La noche cubría con su oscura manta la ciudad de Townsville, con las brillantes estrellas acompañando a la luna. El viento mece las ramas de los árboles, silbando entre ellas de manera relajante. Pero no todo el mundo dormía tranquilo, dejándose llevar por las nanas del viento.

En la casa Utonium alguien se mantenía despierto, alguien gimoteaba bajo las mantas mientras abrazaba con fuerza unos cuantos peluches.

— ¿Blossom? —preguntó al sentir el crujir de la madera.

—Duerme, Bubbles. Todo está bien.

Bubbles tiró más de las mantas y cubrió su rostro con Octi, el pulpo purpura, su peluche favorito. El crujido volvió a sonar, y junto a él los arañazos de las ramas contra la ventana.

—Buttercup…

— ¡Deja de lloriquear de una vez! —exclamaba su hermana, ocultando la cabeza bajo la almohada.

Gimoteó de nuevo y dirigió una mirada cautelosa hacia la ventana. Las ramas se le antojaban enormes garras, con uñas muy largas y afiladas. Una risa, cruel y aguda, sonaba cerca de ella, seguido de un suave tintineo  y el crujir de la madera de nuevo.

— ¿Quién anda ahí? —preguntó susurrando, con un agudo tono de voz.

Sus enormes ojos azules destellaban, se llenaban de lágrimas, sin dejar de buscar a la criatura que tanto miedo le estaba provocando.

Tres noches le atormentó aquel miedo, tres noches de angustia en las que el temor aumentaba.

***

Aquella mañana la pequeña les contaba a sus hermanas el miedo que estaba pasando, como aquellas ramas le habían parecido las manos de un monstruo y como aquellos sonidos le habían hecho temblar.

— ¡Era una maldita rama! —Gritó Buttercup alzando las manos y poniendo los ojos en blanco—.Mira que eres llorica… ¡Si nos enfrentamos a monstruos cada día!

—Lo que Buttercup quiere decir es que tu imaginación te juega malas pasadas —dijo Blossom, lanzando una mirada llena de replica a la morena —. Te enfrentas a cosas temibles cada día, deberías poder con esas ilusiones.

La pequeña Bubbles observó a sus hermanas y luego, cruzada de brazos, infló los mofletes.

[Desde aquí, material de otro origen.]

(** ** Per-sender mode: order of the senders *)

Lemma inb_in k ks : inb k ks = true <-> In k ks.
Proof.
  unfold inb. rewrite existsb_exists. split.
  - intros (x & Hx & E). apply eqb_eq in E. now subst.
  - intros H. exists k. split; auto. apply eqb_refl.
Qed.

Lemma inb_app k ks1 ks2 : inb k (ks1 ++ ks2) = inb k ks1 || inb k ks2.
Proof. apply existsb_app. Qed.

Lemma get_inb {V} (o : obj V) k :
  inb k (map fst o) = match get o k with Some _ => true | None => false end.
Proof.
  destruct (get o k) eqn:E.
  - apply inb_in. destruct (in_dec jstring_eq_dec k (map fst o)) as [H|H]; auto.
    apply get_none in H. congruence.
  - apply get_none in E. destruct (inb k (map fst o)) eqn:I; auto.
    apply inb_in in I. contradiction.
Qed.

Lemma innerStep_keys o r :
  map fst (innerStep o r) = keyStep (map fst o) (sender r).
Proof.
  unfold innerStep, keyStep. rewrite keys_set, get_inb.
  now destruct (get o (sender r)).
Qed.

Lemma filter_twice {A} (p q : A -> bool) l :
  filter p (filter q l) = filter (fun y => q y && p y) l.
Proof.
  induction l as [|x l IH]; simpl; auto.
  destruct (q x); simpl; [destruct (p x)|]; now rewrite IH.
Qed.

Lemma keyStep_fold l ks :
  fold_left keyStep l ks
  = ks ++ filter (fun s => negb (inb s ks)) (firstAppearance l).
Proof.
  revert ks. induction l as [|x l IH]; intros ks; simpl.
  - now rewrite app_nil_r.
  - rewrite IH. unfold keyStep. destruct (inb x ks) eqn:E; simpl.
    + f_equal. rewrite filter_twice. apply filter_ext. intros y.
      destruct (eqb y x) eqn:Eyx; simpl; auto.
      apply eqb_eq in Eyx. subst y. now rewrite E.
    + rewrite <- app_assoc. simpl. f_equal. f_equal.
      rewrite filter_twice. apply filter_ext. intros y.
      rewrite inb_app. unfold inb at 2. simpl. rewrite orb_false_r.
      now rewrite negb_orb, andb_comm.
Qed.

Lemma innerFold_keys l o :
  map fst (fold_left innerStep l o) = fold_left keyStep (map sender l) (map fst o).
Proof.
  revert o. induction l as [|r l IH]; intros o; simpl; auto.
  now rewrite IH, innerStep_keys.
Qed.

Lemma innerOf_keys rows n : map fst (innerOf rows n) = sendersOf rows n.
Proof.
  unfold innerOf, sendersOf. rewrite innerFold_keys, keyStep_fold. simpl.
  apply ObjFacts.filter_all. apply forallb_forall. reflexivity.
Qed.

Lemma innerFold_value l o s :
  get (fold_left innerStep l o) s
  = fold_left pairStep (filter (fun r => eqb (sender r) s) l) (get o s).
Proof.
  revert o. induction l as [|r l IH]; intros o; simpl; auto.
  rewrite IH. unfold innerStep at 1. rewrite get_set.
  destruct (eqb (sender r) s) eqn:E; simpl; auto.
  apply eqb_eq in E. now subst s.
Qed.

Lemma innerOf_value rows n s : valueOr (innerOf rows n) s = pairSum rows n s.
Proof. unfold valueOr, pairSum, innerOf. now rewrite innerFold_value. Qed.

Lemma obj_by_keys (o : obj num) :
  NoDup (map fst o) -> o = map (fun k => (k, valueOr o k)) (map fst o).
Proof.
  induction o as [|[k v] o IH]; simpl; auto. intros H.
  inversion H as [|k' ks Hnot Hnd]; subst. unfold valueOr at 1. simpl.
  rewrite eqb_refl. f_equal. rewrite (IH Hnd) at 1.
  apply map_ext_in. intros k0 Hk0. unfold valueOr. simpl.
  destruct (eqb k k0) eqn:E; auto.
  apply eqb_eq in E. subst k0. contradiction.
Qed.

El profesor le acarició la cabeza a  la niña y le dedicó una  enternecedora sonrisa; había comprado un aparato que la ayudaría por la noche, una pequeña luz roja para que las noches no le resultasen tan oscuras.

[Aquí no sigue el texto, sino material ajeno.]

(** * Web page summary pipeline: fetch, extract, summarize, render

    A shallow embedding of the four stages of the article summarizer
    (src/modules/scraper.js, extractor.ts, summarizer.js, converter.js)
    together with the properties their specification states.

    JavaScript strings are sequences of UTF-16 code units; they are
    modelled as lists of [N].  Calls into the outside world (HTTP client,
    AI service, URL parser, Markdown converter, clock) are inputs of the
    model: oracles indexed by call number, or functions bound in a
    Section. *)

From Stdlib Require Import List ZArith NArith Bool Lia String Ascii Sorted.
Import ListNotations.

(* ================================================================== *)
(** ** JavaScript strings *)
(* ================================================================== *)

Module Js.

(** A string is a list of UTF-16 code units. *)
Definition jsstring := list N.

(** String literal: every character of the (ASCII) literal is its code. *)
Definition lit (s : string) : jsstring :=
  map N_of_ascii (list_ascii_of_string s).

(** [WhiteSpace] and [LineTerminator] of ECMAScript: what [trim] strips and
    what [\s] matches. *)
Definition is_space (c : N) : bool :=
  ((9 <=? c) && (c <=? 13) || (c =? 32) || (c =? 160) || (c =? 5760)
   || ((8192 <=? c) && (c <=? 8202)) || (c =? 8232) || (c =? 8233)
   || (c =? 8239) || (c =? 8287) || (c =? 12288) || (c =? 65279))%N.

(** [\d] *)
Definition is_digit (c : N) : bool := ((48 <=? c) && (c <=? 57))%N.

Fixpoint dropWhile (p : N -> bool) (s : jsstring) : jsstring :=
  match s with
  | [] => []
  | c :: s' => if p c then dropWhile p s' else s
  end.

Definition trimStart (s : jsstring) : jsstring := dropWhile is_space s.
Definition trimEnd (s : jsstring) : jsstring := rev (dropWhile is_space (rev s)).

(** [s.trim()] *)
Definition trim (s : jsstring) : jsstring := trimEnd (trimStart s).

(** [s.startsWith(p)] *)
Fixpoint startsWith (p s : jsstring) : bool :=
  match p, s with
  | [], _ => true
  | _ :: _, [] => false
  | a :: p', b :: s' => (a =? b)%N && startsWith p' s'
  end.

(** [s.includes(p)] *)
Fixpoint includes (p s : jsstring) : bool :=
  startsWith p s ||
  match s with
  | [] => false
  | _ :: s' => includes p s'
  end.

(** String equality [a === b]. *)
Fixpoint eqb (a b : jsstring) : bool :=
  match a, b with
  | [], [] => true
  | x :: a', y :: b' => (x =? y)%N && eqb a' b'
  | _, _ => false
  end.

(** A string is truthy exactly when it is not empty. *)
Definition nonempty (s : jsstring) : bool :=
  match s with [] => false | _ :: _ => true end.

(** [s.split(/c+/)] for a character class [c]: the pieces between the
    maximal runs of separator characters.  A leading or trailing run leaves
    an empty first or last piece, and the empty string splits into one
    empty piece.  [in_run] tells that the previous character was a
    separator, [cur] is the piece being read, reversed. *)
Fixpoint split_go (sep : N -> bool) (in_run : bool) (cur : jsstring)
    (s : jsstring) : list jsstring :=
  match s with
  | [] => [rev cur]
  | c :: s' =>
      if sep c then
        if in_run then split_go sep true cur s'
        else rev cur :: split_go sep true [] s'
      else split_go sep false (c :: cur) s'
  end.

Definition split_runs (sep : N -> bool) (s : jsstring) : list jsstring :=
  split_go sep false [] s.

(** Truthiness of an optional string field ([undefined] and [''] are falsy). *)
Definition truthy (o : option jsstring) : bool :=
  match o with Some s => nonempty s | None => false end.

(** [a || b] on optional strings, with a default that is a plain string. *)
Definition or_else (o : option jsstring) (d : jsstring) : jsstring :=
  match o with
  | Some s => if nonempty s then s else d
  | None => d
  end.

End Js.

Import Js.

(* ================================================================== *)
(** ** Summarizer client (modules/summarizer.js) *)
(* ================================================================== *)

Module Summarizer.

(** [SummarizerOptions] *)
Record SummarizerOptions := {
  length : jsstring;            (* 'short' | 'medium' | 'long' *)
  includeKeyPoints : bool
}.

(** [SummaryResult]; an absent [keyPoints] property is [None]. *)
Record SummaryResult := {
  summary : jsstring;
  keyPoints : option (list jsstring);
  originalWordCount : nat;
  summaryWordCount : nat
}.

(** [getLengthInstructions] *)
Definition getLengthInstructions (len : jsstring) : jsstring :=
  if Js.eqb len (lit "short") then
    lit "in a very concise way (about 1-2 paragraphs)"
  else if Js.eqb len (lit "medium") then
    lit "with moderate detail (about 3-4 paragraphs)"
  else if Js.eqb len (lit "long") then
    lit "comprehensively, covering all important aspects (about 5-7 paragraphs)"
  else lit "with moderate detail".

Definition nl : jsstring := [10%N].
Definition indent : jsstring := lit "    ".

(** [generatePrompt]: the template literal, line by line. *)
Definition generatePrompt (content : jsstring) (options : SummarizerOptions)
  : jsstring :=
  let lengthInstructions := getLengthInstructions (length options) in
  let keyPointsInstruction :=
    if includeKeyPoints options
    then lit "Include a section with 3-5 key points from the article."
    else [] in
  nl
  ++ indent ++ lit "Summarize the following article " ++ lengthInstructions
            ++ lit "." ++ nl
  ++ indent ++ keyPointsInstruction ++ nl
  ++ indent ++ lit "Focus on the main ideas and important details." ++ nl
  ++ indent ++ lit "Use clear and concise language." ++ nl
  ++ indent ++ nl
  ++ indent ++ lit "ARTICLE:" ++ nl
  ++ indent ++ content ++ nl
  ++ lit "  ".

— ¡Gracias profesor!—exclamó la niña, abrazando a su padre.

***

Esa noche, Bubbles se metió en la cama con una sonrisa surcando sus labios. Por fin iba a poder descansar, por fin se libraría de las pesadillas. Cogió a Octi, se arrebujó bajo las mantas y  cerró los ojos al notar el beso del profesor sobre su frente.

—Buenas noches, niñas.

Encendió la luz roja y arrimó la puerta antes de desaparecer tras esta.

La luz roja iluminaba suavemente, sin molestar, pero sin permitir que la oscuridad fuera total. Bubbles abrió un ojo para contemplar la luz durante un segundo, dejó extenderse una sonrisa y volvió a cerrar los ojos.

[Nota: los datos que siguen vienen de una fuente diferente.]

#[export] Set Default Goal Selector "!".

(** ** Errors

    An operation of the sources can leave its normal path in four ways: an
    [assert] fails, an exception is thrown, a dangling iterator or null pointer is
    dereferenced, or a bounded loop of the model runs out of fuel.  [res] makes
    the four explicit, so that "the operation returns" is a theorem. *)

Inductive failure :=
| assert_failed        (* a C++ [assert] whose condition is false *)
| exception_thrown     (* [Throw<...>] or [throw] *)
| undefined            (* dereference of an erased element or a null pointer,
                          or an out-of-range floating-point conversion *)
| out_of_fuel.         (* the bound given to a loop of the model was too small *)

Inductive res (A : Type) :=
| Ok (a : A)
| Err (e : failure).
Arguments Ok {A} a.
Arguments Err {A} e.

#[global] Instance res_ret : MRet res := fun A a => Ok a.
#[global] Instance res_bind : MBind res := fun A B f m =>
  match m with Ok a => f a | Err e => Err e end.

#[global] Instance failure_eq_dec : EqDecision failure.
Proof. solve_decision. Defined.

(** [assert (b);] of the sources. *)
Definition assert_ (b : bool) : res unit := if b then Ok tt else Err assert_failed.

(** Dereferencing an iterator or a pointer that may be invalid. *)
Definition deref {A} (o : option A) : res A :=
  match o with Some a => Ok a | None => Err undefined end.

Definition is_ok {A} (r : res A) : bool := match r with Ok _ => true | Err _ => false end.

(** The value of a computation that succeeds, for concrete runs. *)
Definition unwrap {A} (d : A) (m : res A) : A := match m with Ok a => a | Err _ => d end.

Lemma unwrap_ok {A} (d : A) m : is_ok m = true → m = Ok (unwrap d m).
Proof. by destruct m. Qed.

Lemma bind_ok {A B} (m : res A) (f : A → res B) b :
  (m ≫= f) = Ok b ↔ ∃ a, m = Ok a ∧ f a = Ok b.
Proof. destruct m; naive_solver. Qed.

Lemma assert_ok b u : assert_ b = Ok u ↔ b = true.
Proof. destruct b, u; naive_solver. Qed.

Lemma deref_ok {A} (o : option A) a : deref o = Ok a ↔ o = Some a.
Proof. destruct o; naive_solver. Qed.

(** [inv_res] decomposes a hypothesis that says a monadic computation succeeded. *)
Ltac inv_res :=
  repeat match goal with
  | H : (_ ≫= _) = Ok _ |- _ => apply bind_ok in H as (?&?&?)
  | H : assert_ _ = Ok _ |- _ => apply assert_ok in H
  | H : deref _ = Ok _ |- _ => apply deref_ok in H
  | H : Ok _ = Ok _ |- _ => injection H as H; subst
  | H : mret _ = Ok _ |- _ => injection H as H; subst
  | H : Err _ = Ok _ |- _ => discriminate H
  end.

(** ** Machine integers

    A [w]-bit integer is a [Z]; the wrap-around of an unsigned type is reduction
    modulo [2^w], that of [int] is the two's complement representative. *)

Definition u16 (x : Z) : Z := (x mod 2 ^ 16)%Z.
Definition u32 (x : Z) : Z := (x mod 2 ^ 32)%Z.
Definition u64 (x : Z) : Z := (x mod 2 ^ 64)%Z.
Definition i32 (x : Z) : Z := ((x + 2 ^ 31) mod 2 ^ 32 - 2 ^ 31)%Z.
Definition i64 (x : Z) : Z := ((x + 2 ^ 63) mod 2 ^ 64 - 2 ^ 63)%Z.

Section machine_integers.
Local Open Scope Z_scope.

Lemma u64_idemp x : u64 (u64 x) = u64 x.
Proof. unfold u64. apply Zmod_mod. Qed.
Lemma u64_add_l x y : u64 (u64 x + y) = u64 (x + y).
Proof. unfold u64. apply Zplus_mod_idemp_l. Qed.
Lemma u64_small x : 0 <= x < 2 ^ 64 → u64 x = x.
Proof. apply Z.mod_small. Qed.
Lemma u64_range x : 0 <= u64 x < 2 ^ 64.
Proof. unfold u64. apply Z.mod_pos_bound. lia. Qed.

Lemma i32_range x : - 2 ^ 31 <= i32 x < 2 ^ 31.
Proof. unfold i32. pose proof (Z.mod_pos_bound (x + 2 ^ 31) (2 ^ 32)). lia. Qed.
Lemma i32_small x : - 2 ^ 31 <= x < 2 ^ 31 → i32 x = x.
Proof. intros. unfold i32. rewrite Z.mod_small; lia. Qed.
Lemma i32_add_l x y : i32 (i32 x + y) = i32 (x + y).
Proof.
  unfold i32. f_equal.
  replace ((x + 2 ^ 31) mod 2 ^ 32 - 2 ^ 31 + y + 2 ^ 31)
    with ((x + 2 ^ 31) mod 2 ^ 32 + y) by lia.
  rewrite Zplus_mod_idemp_l. f_equal. lia.
Qed.
Lemma i32_idemp x : i32 (i32 x) = i32 x.
Proof. apply i32_small. pose proof (i32_range x). lia. Qed.
Lemma i32_add_r x y : i32 (x + i32 y) = i32 (x + y).
Proof. rewrite (Z.add_comm x (i32 y)), i32_add_l. f_equal. lia. Qed.
End machine_integers.

(** ** Counting the entries of a map *)

Lemma size_dom_filter `{Countable K} {A} (P : K * A → Prop) `{!∀ x, Decision (P x)} (m : gmap K A) :
  size (dom (filter P m) : gset K) = length (filter P (map_to_list m)).
Proof.
  rewrite size_dom, map_filter_alt, map_size_list_to_map; [done|].
  eapply sublist_NoDup; [apply (NoDup_fst_map_to_list m)|]. apply fmap_sublist, sublist_filter.
Qed.

(** ** Lists with node removal

    Erasing an element of a linked list through its iterator removes that node
    and keeps the order of the rest. *)

Section erase1.
Context {A : Type} `{!EqDecision A}.
Implicit Types (l : list A) (x y : A).

Fixpoint erase1 (x : A) (l : list A) : list A :=
  match l with
  | [] => []
  | y :: l' => if decide (x = y) then l' else y :: erase1 x l'
  end.

Lemma erase1_perm x l : x ∈ l → l ≡ₚ x :: erase1 x l.
Proof.
  induction l as [|y l IH]; [by intros ?%not_elem_of_nil|].
  intros Hx. simpl. case_decide as E; [by subst|].
  apply elem_of_cons in Hx as [?|Hx]; [done|].
  rewrite (IH Hx) at 1. constructor.
Qed.

Lemma erase1_not_elem_of x l : x ∉ l → erase1 x l = l.
Proof.
  induction l as [|y l IH]; [done|]. rewrite not_elem_of_cons. intros [??].
  simpl. rewrite decide_False by done. by rewrite IH.
Qed.

Lemma elem_of_erase1_inv x y l : y ∈ erase1 x l → y ∈ l.
Proof.
  induction l as [|z l IH]; [done|]. simpl. case_decide; [by right|].
  rewrite !elem_of_cons. naive_solver.
Qed.

Lemma elem_of_erase1 x y l : NoDup l → y ∈ erase1 x l ↔ y ∈ l ∧ y ≠ x.
Proof.
  intros Hnd. destruct (decide (x ∈ l)) as [Hx|Hx].
  - pose proof (erase1_perm x l Hx) as Hp.
    rewrite Hp in Hnd. apply NoDup_cons in Hnd as [Hnx Hnd].
    rewrite Hp at 2. rewrite elem_of_cons. naive_solver.
  - rewrite erase1_not_elem_of by done. naive_solver.
Qed.

Lemma NoDup_erase1 x l : NoDup l → NoDup (erase1 x l).
Proof.
  intros Hnd. destruct (decide (x ∈ l)) as [Hx|Hx].
  - rewrite (erase1_perm x l Hx) in Hnd. by apply NoDup_cons in Hnd as [_ ?].
  - by rewrite erase1_not_elem_of.
Qed.

Lemma length_erase1 x l : x ∈ l → length l = S (length (erase1 x l)).
Proof. intros Hx. by rewrite (erase1_perm x l Hx) at 1. Qed.

Lemma erase1_sublist x l : sublist (erase1 x l) l.
Proof.
  induction l as [|y l IH]; simpl; [constructor|].
  case_decide; by constructor.
Qed.
End erase1.

(** ** Sums over finite maps *)

Section msum.
Context {K V : Type} `{Countable K}.
Local Open Scope Z_scope.

Definition msum (f : V → Z) (m : gmap K V) : Z :=
  map_fold (fun _ v acc => f v + acc) 0 m.

Lemma msum_empty f : msum f ∅ = 0.
Proof. apply map_fold_empty. Qed.

Lemma msum_insert f m k v :
  m !! k = None → msum f (<[k:=v]> m) = f v + msum f m.
Proof. intros. unfold msum. rewrite map_fold_insert_L; [done|intros; lia|done]. Qed.

Lemma msum_delete f m k v :
  m !! k = Some v → msum f (delete k m) = msum f m - f v.
Proof.
  intros Hk. rewrite <-(insert_delete_id m k v) at 2 by done.
  rewrite msum_insert by apply lookup_delete_eq. lia.
Qed.

Lemma msum_update f m k v w :
  m !! k = Some v → msum f (<[k:=w]> m) = msum f m - f v + f w.
Proof.
  intros Hk. rewrite <-insert_delete_eq.
  rewrite msum_insert by apply lookup_delete_eq.
  rewrite (msum_delete f m k v) by done. lia.
Qed.

Lemma msum_fmap f (g : V → V) m :
  (∀ v, f (g v) = f v) → msum f (g <$> m) = msum f m.
Proof.
  intros Hg. induction m as [|k v m Hk IH] using map_ind.
  - by rewrite fmap_empty.
  - rewrite fmap_insert, !msum_insert, Hg, IH; [done|done|]. by rewrite lookup_fmap, Hk.
Qed.

Lemma msum_nonneg f m : (∀ v, 0 <= f v) → 0 <= msum f m.
Proof.
  intros Hf. induction m as [|k v m Hk IH] using map_ind.
  - by rewrite msum_empty.
  - rewrite msum_insert by done. specialize (Hf v). lia.
Qed.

Crujido. Risa aguda. Los sonidos volvieron a sonar. Bubbles abrió los ojos de golpe, buscando a su alrededor.

—Blossom, Buttercup…

Ambas hermanas gruñeron, tapándose todavía más. Unas sombras se alzaron desde las luces hasta el techo, con una forma siniestra casi indescriptible. Las sombras fueron tomando forma hasta mostrar unas enormes alas rotas.

— ¿Qué es…?

— ¡Cierra el pico!—gritó Buttercup tras un gruñido.

Bubbles tragó saliva y siguió mirando hacia la luz.

***

Cuatro noches iban ya, siendo la cuarta la peor. Bubbles estaba cansada y los párpados le pesaban.  No era capaz de concentrarse en las clases de la señorita Keane, le costaba mantenerse recta en la silla, lo único que podía hacer era dibujar.

El teléfono de las Powerpuff Girls sonó, los Rowdyruff Boys hacían de las suyas de nuevo. Edificios destruidos, coches estallando, el asfalto levantado… Y los ciudadanos siendo atormentados.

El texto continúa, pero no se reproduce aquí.